|A 19th century photographer, found on Pinterest.|
Instead of talking again and again of how women are so often objectified by media and the popular culture, let's look at women who have literally objectified others and made art out of it. This is a mini compilation that brings together some that dedicated their skill and film to capture conventional beauty for mainstream culture (and did it very well!) and some that observed the real life passing by, even shifted through the darker aspects of the reality.
Regina Relang (1906-1989) was an artist and a self taught photographer from Munich, Germany. She began working for Vogue in 1938 and became one of the leading German fashion photographers in the 50's and 60's.
Diane Arbus (1923-1971) was a photographer that went from a family commercial fashion photography business to a full-fledged passion for the weird, the raw, the hidden. A version of her artistic journey is developed in Fur: An Imaginary Portrait of Diane Arbus.

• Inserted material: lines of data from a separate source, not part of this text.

(** [struct inode] as bytes. *)
Definition inode_bytes_of (c : cache_inode) (o : Z) : Z :=
  if o <? 4 then byte32 (ci_size c) o
  else if o <? 6 then byte32 (ci_type c) (o - 4)
  else if o <? 8 then byte32 (ci_nlinks c) (o - 6)
  else if o <? 12 then byte32 (ci_blocks c) (o - 8)
  else if o <? 60 then byte32 (ci_direct c ((o - 12) / 4)) ((o - 12) mod 4)
  else if o <? 64 then byte32 (ci_indirect c) (o - 60)
  else byte32 (ci_db_indirect c) (o - 64).

Definition flush_cache_inode (ci : Z) : M mksfs unit :=
  c ← gets (λ s, cis s ci);
  mk_write_block (inode_bytes_of c) 68 (ci_ino c).

(** [data[j / bits] |= 1 << (j % bits)] for [n] values of [j]. *)
Fixpoint set_bits (n : nat) (j : Z) (data : Z → Z) : Z → Z :=
  match n with
  | O => data
  | S n' => set_bits n' (j + 1) (upd (j / 32) (Z.lor (data (j / 32)) (u32 (Z.shiftl 1 (j mod 32)))) data)
  end.

(** The words of the block of the free map for the blocks from [i] on. *)
Definition map_words (ninos next_ino i : Z) : Z → Z :=
  if next_ino <? i + SFS_BLKBITS then
    let start := if i <? next_ino then next_ino - i else 0 in
    let stop := if ninos <? i + SFS_BLKBITS then ninos - i else SFS_BLKBITS in
    set_bits (Z.to_nat (stop - start)) start (λ _, 0)
  else λ _, 0.

Fixpoint write_freemap (n : nat) (i ino : Z) : M mksfs unit :=
  match n with
  | O => mret tt
  | S n' =>
    s ← gets id;
    if i <? ninos s then
      let w := map_words (ninos s) (next_ino s) i in
      mk_write_block (λ o, byte32 (w (o / 4)) (o mod 4)) SFS_BLKSIZE ino;;
      write_freemap n' (i + SFS_BLKBITS) (ino + 1)
    else mret tt
  end.

Definition super_bytes (s : mksfs) (o : Z) : Z :=
  if o <? 4 then byte32 SFS_MAGIC o
  else if o <? 8 then byte32 (mk_blocks s) (o - 4)
  else if o <? 12 then byte32 (mk_unused s) (o - 8)
  else mk_info s (o - 12).

Fixpoint flush_all (flush : Z → M mksfs unit) (l : list Z) : M mksfs unit :=
  match l with [] => mret tt | p :: l => flush p;; flush_all flush l end.

Definition close_sfs : M mksfs unit :=
  n ← gets ninos;
  write_freemap (S (Z.to_nat (n / SFS_BLKBITS))) 0 SFS_BLKN_FREEMAP;;
  s ← gets id;
  mk_write_block (super_bytes s) 44 SFS_BLKN_SUPER;;
  for_range 0 1024 (λ i,
    l ← gets (λ s, blocks s i);
    flush_all flush_cache_block l;;
    l ← gets (λ s, inodes s i);
    flush_all flush_cache_inode l).

(** ** Files *)

(** [*cbp] and [*inop] are given and returned. *)
Definition update_cache (cb : option Z) (ino : Z) : M mksfs (Z * Z) :=
  if ino =? 0 then
    cb ← alloc_cache_block 0;
    ino ← gets (λ s, cb_ino (cbs s cb));
    mret (cb, ino)
  else
    same ← gets (λ s, match cb with Some cb => cb_ino (cbs s cb) =? ino | None => false end);
    match cb, same with
    | Some cb, true => mret (cb, ino)
    | _, _ =>
      cb ← search_cache_block ino;
      match cb with
      | Some cb => asserts (λ s, cb_ino (cbs s cb) =? ino);; mret (cb, ino)
      | None => panic
      end
    end.

Definition cb_set_word (k v : Z) (c : cache_block) : cache_block := CacheBlock (cb_ino c) (upd k v (cb_cache c)).
Definition set_direct (k v : Z) (c : cache_inode) : cache_inode :=
  CacheInode (ci_size c) (ci_type c) (ci_nlinks c) (ci_blocks c) (upd k v (ci_direct c)) (ci_indirect c) (ci_db_indirect c) (ci_real c)
    (ci_ino c) (ci_nblks c) (ci_l1 c) (ci_l2 c).
Definition set_indirect (cb ino : Z) (c : cache_inode) : cache_inode :=
  CacheInode (ci_size c) (ci_type c) (ci_nlinks c) (ci_blocks c) (ci_direct c) ino (ci_db_indirect c) (ci_real c)
    (ci_ino c) (ci_nblks c) (Some cb) (ci_l2 c).
Definition set_db_indirect (cb ino : Z) (c : cache_inode) : cache_inode :=
  CacheInode (ci_size c) (ci_type c) (ci_nlinks c) (ci_blocks c) (ci_direct c) (ci_indirect c) ino (ci_real c)
    (ci_ino c) (ci_nblks c) (ci_l1 c) (Some cb).
Definition set_l1 (cb : Z) (c : cache_inode) : cache_inode :=
  CacheInode (ci_size c) (ci_type c) (ci_nlinks c) (ci_blocks c) (ci_direct c) (ci_indirect c) (ci_db_indirect c) (ci_real c)
    (ci_ino c) (ci_nblks c) (Some cb) (ci_l2 c).
Definition count_block (size : Z) (c : cache_inode) : cache_inode :=
  CacheInode (u32 (ci_size c + size)) (ci_type c) (ci_nlinks c) (u32 (ci_blocks c + 1)) (ci_direct c) (ci_indirect c) (ci_db_indirect c)
    (ci_real c) (ci_ino c) (u32 (ci_nblks c + 1)) (ci_l1 c) (ci_l2 c).
Definition link_inode (c : cache_inode) : cache_inode :=
  CacheInode (ci_size c) (ci_type c) (u16 (ci_nlinks c + 1)) (ci_blocks c) (ci_direct c) (ci_indirect c) (ci_db_indirect c)
    (ci_real c) (ci_ino c) (ci_nblks c) (ci_l1 c) (ci_l2 c).

Definition append_block (file size ino : Z) : M mksfs unit :=
  assert (size <=? SFS_BLKSIZE);;
  c ← gets (λ s, cis s file);
  let nblks := ci_nblks c in
  if SFS_LN_NBLKS <=? nblks then panic
  else
    (if nblks <? SFS_L0_NBLKS then modify (upd_ci file (set_direct nblks ino))
     else if nblks <? SFS_L1_NBLKS then
       '(cb, ind) ← update_cache (ci_l1 c) (ci_indirect c);
       modify (upd_ci file (set_indirect cb ind));;
       modify (upd_cb cb (cb_set_word (nblks - SFS_L0_NBLKS) ino))
     else if nblks <? SFS_L2_NBLKS then
       let k := nblks - SFS_L1_NBLKS in
       '(cb2, db) ← update_cache (ci_l2 c) (ci_db_indirect c);
       modify (upd_ci file (set_db_indirect cb2 db));;
       ent ← gets (λ s, cb_cache (cbs s cb2) (k / SFS_BLK_NENTRY));
       l1 ← gets (λ s, ci_l1 (cis s file));
       '(cb1, ent) ← update_cache l1 ent;
       modify (upd_ci file (set_l1 cb1));;
       modify (upd_cb cb2 (cb_set_word (k / SFS_BLK_NENTRY) ent));;
       modify (upd_cb cb1 (cb_set_word (k mod SFS_BLK_NENTRY) ino))
     else mret tt);;
    modify (upd_ci file (count_block size)).

(** [strcpy] into the static entry leaves what is behind the string. *)
Definition strcpy_name (name : list Z) (f : Z → Z) (o : Z) : Z :=
  if ((0 <=? o) && (o <=? Z.of_nat (length name)))%bool then default 0 (name !! Z.to_nat o) else f o.

(** [sizeof(entry->name)] bytes from the start of the entry are written. *)
Definition entry_bytes_of (ino : Z) (name : Z → Z) (o : Z) : Z := if o <? 4 then byte32 ino o else name (o - 4).

Definition add_entry (current file : Z) (name : list Z) : M mksfs unit :=
  asserts (λ s, (ci_type (cis s current) =? SFS_TYPE_DIR) && (Z.of_nat (length name) <=? SFS_MAX_FNAME_LEN))%bool;;
  ino ← gets (λ s, ci_ino (cis s file));
  modify (λ s, set_entry_name (strcpy_name name (entry_name s)) s);;
  entry_ino ← sfs_alloc_ino;
  ename ← gets entry_name;
  mk_write_block (entry_bytes_of ino ename) (SFS_MAX_FNAME_LEN + 1) entry_ino;;
  append_block current (SFS_MAX_FNAME_LEN + 1) entry_ino;;
  modify (upd_ci file link_inode).

(** ** The directory of the host *)

(** [real] is the inode number on the host. *)
Inductive hnode :=
| HLink (real : Z) (target : list Z)
| HDir (real : Z) (entries : list (list Z * hnode))
| HFile (real : Z) (data : list Z)
| HOther.

Definition bytes_of (l : list Z) (o : Z) : Z := default 0 (l !! Z.to_nat o).

(** [read] delivers whole blocks until the last; [n] bounds the number of blocks. *)
Fixpoint open_file (n : nat) (file : Z) (data : list Z) : M mksfs unit :=
  match n with
  | O => out_of_fuel
  | S n' =>
    match data with
    | [] => mret tt
    | _ =>
      let part := take 4096 data in
      let ret := Z.of_nat (length part) in
      ino ← sfs_alloc_ino;
      mk_write_block (bytes_of part) ret ino;;
      append_block file ret ino;;
      open_file n' file (drop 4096 data)
    end
  end.

Definition open_link (file : Z) (target : list Z) : M mksfs unit :=
  ino ← sfs_alloc_ino;
  let ret := Z.of_nat (length (take 4096 target)) in
  if ret =? SFS_BLKSIZE then panic
  else mk_write_block (bytes_of target) ret ino;; append_block file ret ino.

Definition add_file (current : Z) (filename : list Z) (real : Z) (data : list Z) : M mksfs unit :=
  file ← search_cache_inode real;
  file ← (match file with
          | Some file => mret file
          | None =>
            file ← alloc_cache_inode real 0 SFS_TYPE_FILE;
            open_file (S (length data)) file data;;
            mret file
          end);
  add_entry current file filename.

Definition add_link (current : Z) (filename : list Z) (real : Z) (target : list Z) : M mksfs unit :=
  file ← alloc_cache_inode real 0 SFS_TYPE_LINK;
  open_link file target;;
  add_entry current file filename.

(** The loop of [open_dir]: names that start with a dot are left out. *)
Definition dir_loop (add : hnode → list Z → M mksfs unit) : list (list Z * hnode) → M mksfs unit :=
  fix loop es :=
    match es with
    | [] => mret tt
    | (name, n) :: es =>
      if bool_decide (head name = Some 46) then loop es
      else if SFS_MAX_FNAME_LEN <? Z.of_nat (length name) then panic
      else add n name;; loop es
    end.

Definition open_dir (add : hnode → Z → list Z → M mksfs unit) (current parent : Z) (es : list (list Z * hnode)) : M mksfs unit :=
  add_entry current current [46];;
  add_entry current parent [46; 46];;
  dir_loop (λ n name, add n current name) es.

(** The body of the loop; for a directory this is [add_dir]. *)
Fixpoint add_node (n : hnode) (current : Z) (name : list Z) : M mksfs unit :=
  match n with
  | HLink real target => add_link current name real target
  | HDir real es =>
    old ← search_cache_inode real;
    assert (bool_decide (old = None));;
    dir ← alloc_cache_inode real 0 SFS_TYPE_DIR;
    subpath_push name;;
    open_dir add_node dir current es;;
    subpath_pop;;
    add_entry current dir name
  | HFile real data => add_file current name real data
  | HOther => mret tt
  end.

(** [root] is the inode that [create_sfs] has made. *)
Definition create_img (root : Z) (home : list (list Z * hnode)) : M mksfs unit :=
  open_dir add_node root root home;;
  close_sfs.

(** ** The invariant of the program *)

(** The blocks of an image of [n] blocks are used in order: the super block, the root, the
    free map and then whatever is taken; cached objects belong to block 1 or lie behind
    the free map. *)
Definition own_block (n ino : Z) : Prop := ino = 1 ∨ (1 < ino ∧ 2 + map_blocks n ≤ ino).

Record mk_ok (n : Z) (info : Z → Z) (s : mksfs) : Prop := MkOk {
  ok_n : ninos s = n ∧ mk_blocks s = n;
  ok_info : mk_info s = info;
  ok_next : 2 + map_blocks n ≤ next_ino s ≤ n;
  ok_unused : mk_unused s = n - next_ino s;
  ok_inodes : ∀ h p, p ∈ inodes s h → own_block n (ci_ino (cis s p));
  ok_blocks : ∀ h p, p ∈ blocks s h → own_block n (cb_ino (cbs s p));
}.

Section mksfs.
Context (n : Z) (info : Z → Z).
Hypothesis n_range : 0 < n ≤ SFS_MAX_NBLKS.

Definition stays (s s' : mksfs) : Prop := mk_ok n info s → mk_ok n info s'.

#[local] Instance stays_preorder : PreOrder stays.
Proof. split; [intros s H; exact H|]. intros s1 s2 s3 H1 H2 H. apply H2, H1, H. Qed.

Lemma map_blocks_pos : 0 < map_blocks n.
Proof. unfold SFS_MAX_NBLKS in n_range. apply map_blocks_bounds. lia. Qed.

Lemma sfs_alloc_ino_ok s x s' : sfs_alloc_ino s = Ok (x, s') → mk_ok n info s → mk_ok n info s' ∧ own_block n x.
Proof.
  unfold sfs_alloc_ino. rewrite bind_gets. cbn [id]. destruct (Z.ltb_spec (next_ino s) (ninos s)) as [Hlt|]; [|done].
  rewrite !bind_modify. intros [= <- <-] [[Hn Hb] Hi Hx Hu Hc1 Hc2]. pose proof map_blocks_pos. unfold SFS_MAX_NBLKS in n_range.
  split; [|right; lia]. rewrite Hn in *. split; cbn; try done.
  - rewrite u32_small by lia. lia.
  - rewrite !u32_small by lia. lia.
Qed.

Lemma sfs_alloc_ino_keeps : keeps stays sfs_alloc_ino.
Proof. intros s x s' E H. by eapply sfs_alloc_ino_ok. Qed.

Lemma upd_ci_stays p f s : (∀ c, ci_ino (f c) = ci_ino c) → stays s (upd_ci p f s).
Proof.
  intros Hf [Hn Hi Hx Hu Hc1 Hc2]. split; cbn; try done. intros h q Hq.
  destruct (decide (p = q)) as [<-|]; [rewrite upd_eq, Hf; eauto|rewrite upd_ne by done; eauto].
Qed.

Lemma upd_cb_stays p f s : (∀ c, cb_ino (f c) = cb_ino c) → stays s (upd_cb p f s).
Proof.
  intros Hf [Hn Hi Hx Hu Hc1 Hc2]. split; cbn; try done. intros h q Hq.
  destruct (decide (p = q)) as [<-|]; [rewrite upd_eq, Hf; eauto|rewrite upd_ne by done; eauto].
Qed.

(** The block of a new object: the one that is asked for or a fresh one. *)
Lemma pick_ok ino s x s' :
  own_block n ino ∨ ino = 0 → (if negb (ino =? 0) then mret ino else sfs_alloc_ino) s = Ok (x, s') → mk_ok n info s →
  mk_ok n info s' ∧ own_block n x.
Proof.
  intros Ho. destruct (Z.eqb_spec ino 0) as [->|Hne]; [apply sfs_alloc_ino_ok|]. intros [= <- <-] H. split; [done|]. by destruct Ho.
Qed.

Lemma alloc_cache_block_keeps : keeps stays (alloc_cache_block 0).
Proof.
  intros s p s' E H. unfold alloc_cache_block, safe_malloc in E. rewrite bind_assoc, bind_gets, bind_assoc, bind_modify, bind_ret in E.
  apply bind_ok_inv in E as (x & s1 & E1 & E). apply pick_ok in E1 as [[Hn Hi Hx Hu Hc1 Hc2] Ho]; [|by right|by destruct H].
  rewrite !bind_modify in E. injection E as <- <-. split; cbn; try done. intros h q. unfold upd at 1. intros Hq.
  destruct (decide (mk_ptr s = q)) as [<-|Hne]; [by rewrite upd_eq|]. rewrite upd_ne by done. case_decide; [|by eapply Hc2].
  apply elem_of_cons in Hq as [->|Hq]; [done|by eapply Hc2].
Qed.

Karen Radkai was a freelance photographer that worked primarily for Vogue in the 50s and 60s. Internets know little more about her, but offer her work though.
Vivian Maier (1926-2009) was a nanny who lived in Chicago for most of her life and passed away in 2009 at the age of 83. Little more is known about her, except that she was an avid street photographer. Her work was discovered at an auction in 2007, more than 100,000 negatives and undeveloped rolls of film, sold by a storage facility who were cleaning out her locker for delinquent rent. Cannot wait to get my hands on the documentary that tells more about this thrilling discovery.
Annie Leibovitz (1949) an American portrait photographer, doing mostly very glossy celebrity photos. Many of them very good and already iconic, though.